## [Task prompt]
Below are entries; copy exactly the lines from the one with "apply elem_of_keys, elem_of_dom" through the one with "Lemma update_flags_fill prev_rank", both included, and leave out the rest.

## [Source material]

┄┄┄┄┄┄

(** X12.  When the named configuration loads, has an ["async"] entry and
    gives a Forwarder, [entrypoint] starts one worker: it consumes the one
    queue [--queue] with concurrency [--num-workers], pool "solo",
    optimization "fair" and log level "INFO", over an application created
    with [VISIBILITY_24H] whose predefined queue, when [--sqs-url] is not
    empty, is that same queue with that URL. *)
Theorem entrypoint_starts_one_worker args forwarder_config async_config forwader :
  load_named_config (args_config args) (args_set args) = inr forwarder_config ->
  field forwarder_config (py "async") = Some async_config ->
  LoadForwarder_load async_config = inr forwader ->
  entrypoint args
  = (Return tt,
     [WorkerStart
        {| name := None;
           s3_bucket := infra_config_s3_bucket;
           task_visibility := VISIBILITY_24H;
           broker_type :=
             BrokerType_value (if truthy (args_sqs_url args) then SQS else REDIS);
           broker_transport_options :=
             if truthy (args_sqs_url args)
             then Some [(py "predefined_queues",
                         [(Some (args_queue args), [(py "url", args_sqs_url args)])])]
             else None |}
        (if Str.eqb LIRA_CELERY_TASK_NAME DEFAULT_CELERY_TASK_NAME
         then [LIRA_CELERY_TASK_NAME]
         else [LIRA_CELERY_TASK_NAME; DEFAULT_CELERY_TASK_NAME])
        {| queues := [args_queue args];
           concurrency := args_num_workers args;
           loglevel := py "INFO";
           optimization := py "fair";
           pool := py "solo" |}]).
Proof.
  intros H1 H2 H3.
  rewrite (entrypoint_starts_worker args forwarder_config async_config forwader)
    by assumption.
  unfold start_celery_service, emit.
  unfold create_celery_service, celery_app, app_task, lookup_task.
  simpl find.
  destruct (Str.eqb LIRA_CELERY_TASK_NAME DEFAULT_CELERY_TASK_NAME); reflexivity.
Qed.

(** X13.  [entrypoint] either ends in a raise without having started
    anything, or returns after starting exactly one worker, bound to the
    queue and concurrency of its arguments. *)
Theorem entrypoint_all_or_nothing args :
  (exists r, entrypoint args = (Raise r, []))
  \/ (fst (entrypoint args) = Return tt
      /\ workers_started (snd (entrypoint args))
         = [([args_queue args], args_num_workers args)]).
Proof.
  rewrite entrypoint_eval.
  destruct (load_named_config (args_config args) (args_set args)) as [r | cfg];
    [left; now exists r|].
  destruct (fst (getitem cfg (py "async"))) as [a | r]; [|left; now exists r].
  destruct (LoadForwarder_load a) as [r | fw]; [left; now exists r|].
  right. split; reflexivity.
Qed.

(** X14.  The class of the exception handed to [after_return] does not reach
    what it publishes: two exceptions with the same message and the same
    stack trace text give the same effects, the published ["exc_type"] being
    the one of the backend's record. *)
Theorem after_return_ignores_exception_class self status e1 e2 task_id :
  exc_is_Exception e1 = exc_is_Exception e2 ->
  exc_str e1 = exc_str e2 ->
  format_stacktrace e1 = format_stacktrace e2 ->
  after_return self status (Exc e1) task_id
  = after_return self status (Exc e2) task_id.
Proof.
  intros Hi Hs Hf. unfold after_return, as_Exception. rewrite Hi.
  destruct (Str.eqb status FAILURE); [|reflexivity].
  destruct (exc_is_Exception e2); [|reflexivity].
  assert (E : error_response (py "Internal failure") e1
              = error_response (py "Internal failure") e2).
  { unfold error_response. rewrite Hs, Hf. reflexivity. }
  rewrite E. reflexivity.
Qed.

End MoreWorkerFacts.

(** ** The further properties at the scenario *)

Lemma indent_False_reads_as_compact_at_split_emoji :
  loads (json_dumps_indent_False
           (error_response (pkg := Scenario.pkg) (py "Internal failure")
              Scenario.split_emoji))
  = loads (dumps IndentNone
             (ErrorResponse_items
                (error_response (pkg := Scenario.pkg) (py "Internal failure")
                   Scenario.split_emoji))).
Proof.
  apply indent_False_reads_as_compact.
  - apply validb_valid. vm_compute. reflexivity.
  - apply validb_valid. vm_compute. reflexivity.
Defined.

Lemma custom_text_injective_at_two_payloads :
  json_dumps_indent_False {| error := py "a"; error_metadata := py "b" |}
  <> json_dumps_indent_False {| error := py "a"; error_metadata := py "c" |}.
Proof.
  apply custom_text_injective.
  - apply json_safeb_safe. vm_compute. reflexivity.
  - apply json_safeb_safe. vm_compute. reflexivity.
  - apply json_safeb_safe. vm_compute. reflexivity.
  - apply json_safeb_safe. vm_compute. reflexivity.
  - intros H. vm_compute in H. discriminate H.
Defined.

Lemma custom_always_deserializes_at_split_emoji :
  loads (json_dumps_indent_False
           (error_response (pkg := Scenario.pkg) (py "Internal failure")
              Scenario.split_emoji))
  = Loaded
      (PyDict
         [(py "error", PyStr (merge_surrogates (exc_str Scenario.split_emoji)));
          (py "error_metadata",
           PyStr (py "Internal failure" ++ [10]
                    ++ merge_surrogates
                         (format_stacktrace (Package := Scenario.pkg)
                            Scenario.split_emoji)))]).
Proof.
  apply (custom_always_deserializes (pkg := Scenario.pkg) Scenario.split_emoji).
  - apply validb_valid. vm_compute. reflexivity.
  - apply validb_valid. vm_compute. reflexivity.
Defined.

┄┄┄┄┄┄

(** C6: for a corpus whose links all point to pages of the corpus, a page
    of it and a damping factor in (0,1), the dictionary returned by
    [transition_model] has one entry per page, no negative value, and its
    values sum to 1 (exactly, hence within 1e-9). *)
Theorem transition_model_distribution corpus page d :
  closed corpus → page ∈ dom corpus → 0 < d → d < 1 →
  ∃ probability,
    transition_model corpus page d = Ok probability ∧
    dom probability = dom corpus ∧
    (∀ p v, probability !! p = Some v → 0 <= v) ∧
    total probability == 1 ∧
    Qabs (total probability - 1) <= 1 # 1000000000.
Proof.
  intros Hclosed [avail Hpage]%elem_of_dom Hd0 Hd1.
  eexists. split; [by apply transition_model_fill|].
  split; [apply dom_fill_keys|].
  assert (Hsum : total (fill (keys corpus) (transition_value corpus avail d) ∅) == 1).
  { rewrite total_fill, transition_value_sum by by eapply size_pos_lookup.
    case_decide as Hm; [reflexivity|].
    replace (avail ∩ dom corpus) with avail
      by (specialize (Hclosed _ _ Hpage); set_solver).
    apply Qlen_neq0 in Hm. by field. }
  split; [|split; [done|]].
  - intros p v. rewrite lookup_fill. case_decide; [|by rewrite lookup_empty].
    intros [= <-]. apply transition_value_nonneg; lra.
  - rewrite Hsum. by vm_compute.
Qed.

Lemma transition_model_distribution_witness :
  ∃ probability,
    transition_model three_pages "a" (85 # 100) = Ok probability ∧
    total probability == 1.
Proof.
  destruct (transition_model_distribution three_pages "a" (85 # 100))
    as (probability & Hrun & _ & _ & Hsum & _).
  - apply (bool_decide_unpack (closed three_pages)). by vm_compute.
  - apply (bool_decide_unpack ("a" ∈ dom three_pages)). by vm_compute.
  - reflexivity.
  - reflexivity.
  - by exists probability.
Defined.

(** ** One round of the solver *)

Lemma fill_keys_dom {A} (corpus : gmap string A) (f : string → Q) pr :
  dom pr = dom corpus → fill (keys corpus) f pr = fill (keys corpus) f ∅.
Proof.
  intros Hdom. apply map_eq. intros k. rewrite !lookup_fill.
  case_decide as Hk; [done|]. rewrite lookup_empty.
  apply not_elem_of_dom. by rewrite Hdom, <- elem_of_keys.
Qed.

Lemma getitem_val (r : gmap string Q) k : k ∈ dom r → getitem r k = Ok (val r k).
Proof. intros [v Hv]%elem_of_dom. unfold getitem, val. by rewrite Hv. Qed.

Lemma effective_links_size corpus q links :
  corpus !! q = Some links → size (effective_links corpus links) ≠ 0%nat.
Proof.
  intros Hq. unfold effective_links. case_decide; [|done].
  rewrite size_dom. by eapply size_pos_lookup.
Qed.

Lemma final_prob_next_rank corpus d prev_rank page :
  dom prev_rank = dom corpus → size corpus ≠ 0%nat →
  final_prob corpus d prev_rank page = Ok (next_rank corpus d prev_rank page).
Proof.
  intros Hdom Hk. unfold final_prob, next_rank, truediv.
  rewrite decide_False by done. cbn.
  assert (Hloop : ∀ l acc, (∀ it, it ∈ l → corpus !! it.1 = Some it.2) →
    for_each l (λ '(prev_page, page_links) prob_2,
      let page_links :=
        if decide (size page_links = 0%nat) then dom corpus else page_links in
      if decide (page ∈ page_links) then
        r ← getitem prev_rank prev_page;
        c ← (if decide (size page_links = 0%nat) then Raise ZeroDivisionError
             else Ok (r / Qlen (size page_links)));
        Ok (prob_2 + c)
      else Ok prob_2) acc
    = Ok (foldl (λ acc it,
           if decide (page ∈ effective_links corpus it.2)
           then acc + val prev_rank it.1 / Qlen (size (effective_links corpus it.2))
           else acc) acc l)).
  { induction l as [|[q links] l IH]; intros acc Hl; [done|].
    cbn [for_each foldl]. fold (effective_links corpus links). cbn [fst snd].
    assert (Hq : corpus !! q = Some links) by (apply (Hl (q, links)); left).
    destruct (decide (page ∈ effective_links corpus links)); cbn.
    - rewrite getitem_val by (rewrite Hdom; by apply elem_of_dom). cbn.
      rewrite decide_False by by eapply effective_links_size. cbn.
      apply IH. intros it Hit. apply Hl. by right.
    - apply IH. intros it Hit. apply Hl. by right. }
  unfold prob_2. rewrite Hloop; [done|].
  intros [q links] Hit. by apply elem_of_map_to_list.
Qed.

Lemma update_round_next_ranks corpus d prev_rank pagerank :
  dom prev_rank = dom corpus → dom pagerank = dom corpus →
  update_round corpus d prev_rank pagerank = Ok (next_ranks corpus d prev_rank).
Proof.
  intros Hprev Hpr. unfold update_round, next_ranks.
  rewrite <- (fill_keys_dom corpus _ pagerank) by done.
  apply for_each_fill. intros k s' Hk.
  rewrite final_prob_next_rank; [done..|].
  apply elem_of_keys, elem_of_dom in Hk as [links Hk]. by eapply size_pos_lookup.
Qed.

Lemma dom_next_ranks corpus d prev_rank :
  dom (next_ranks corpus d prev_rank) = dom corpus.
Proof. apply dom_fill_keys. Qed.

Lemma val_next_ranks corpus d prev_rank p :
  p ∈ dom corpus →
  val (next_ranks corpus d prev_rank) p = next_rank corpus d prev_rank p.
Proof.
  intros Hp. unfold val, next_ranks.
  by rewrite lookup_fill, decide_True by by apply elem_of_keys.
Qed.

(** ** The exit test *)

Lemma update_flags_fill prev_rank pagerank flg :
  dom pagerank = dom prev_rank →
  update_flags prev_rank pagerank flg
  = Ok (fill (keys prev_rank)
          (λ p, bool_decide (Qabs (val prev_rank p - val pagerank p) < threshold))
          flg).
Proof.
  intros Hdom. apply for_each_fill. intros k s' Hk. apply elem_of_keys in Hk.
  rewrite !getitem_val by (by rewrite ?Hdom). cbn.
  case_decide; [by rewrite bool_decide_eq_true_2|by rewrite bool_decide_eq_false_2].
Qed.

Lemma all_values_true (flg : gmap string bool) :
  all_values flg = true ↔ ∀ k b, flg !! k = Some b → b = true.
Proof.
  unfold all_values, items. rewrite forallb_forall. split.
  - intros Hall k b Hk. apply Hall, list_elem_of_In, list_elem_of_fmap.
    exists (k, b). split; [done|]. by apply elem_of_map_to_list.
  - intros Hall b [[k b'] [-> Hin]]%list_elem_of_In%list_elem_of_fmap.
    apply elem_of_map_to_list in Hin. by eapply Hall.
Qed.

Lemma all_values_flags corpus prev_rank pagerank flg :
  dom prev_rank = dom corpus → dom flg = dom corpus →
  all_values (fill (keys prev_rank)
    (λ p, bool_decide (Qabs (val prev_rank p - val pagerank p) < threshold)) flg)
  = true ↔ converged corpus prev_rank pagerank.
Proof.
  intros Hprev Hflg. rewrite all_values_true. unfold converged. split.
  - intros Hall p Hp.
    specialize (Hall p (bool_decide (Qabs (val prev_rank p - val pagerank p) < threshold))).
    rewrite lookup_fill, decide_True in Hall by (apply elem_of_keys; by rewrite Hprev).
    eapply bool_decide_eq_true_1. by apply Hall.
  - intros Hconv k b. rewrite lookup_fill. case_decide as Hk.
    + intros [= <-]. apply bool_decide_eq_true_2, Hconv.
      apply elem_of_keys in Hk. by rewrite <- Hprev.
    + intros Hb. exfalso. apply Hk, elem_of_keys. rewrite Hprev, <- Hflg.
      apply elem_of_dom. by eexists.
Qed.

┄┄┄┄┄┄

## [Response box]
  apply elem_of_keys, elem_of_dom in Hk as [links Hk]. by eapply size_pos_lookup.
Qed.

Lemma dom_next_ranks corpus d prev_rank :
  dom (next_ranks corpus d prev_rank) = dom corpus.
Proof. apply dom_fill_keys. Qed.

Lemma val_next_ranks corpus d prev_rank p :
  p ∈ dom corpus →
  val (next_ranks corpus d prev_rank) p = next_rank corpus d prev_rank p.
Proof.
  intros Hp. unfold val, next_ranks.
  by rewrite lookup_fill, decide_True by by apply elem_of_keys.
Qed.

(** ** The exit test *)

Lemma update_flags_fill prev_rank pagerank flg :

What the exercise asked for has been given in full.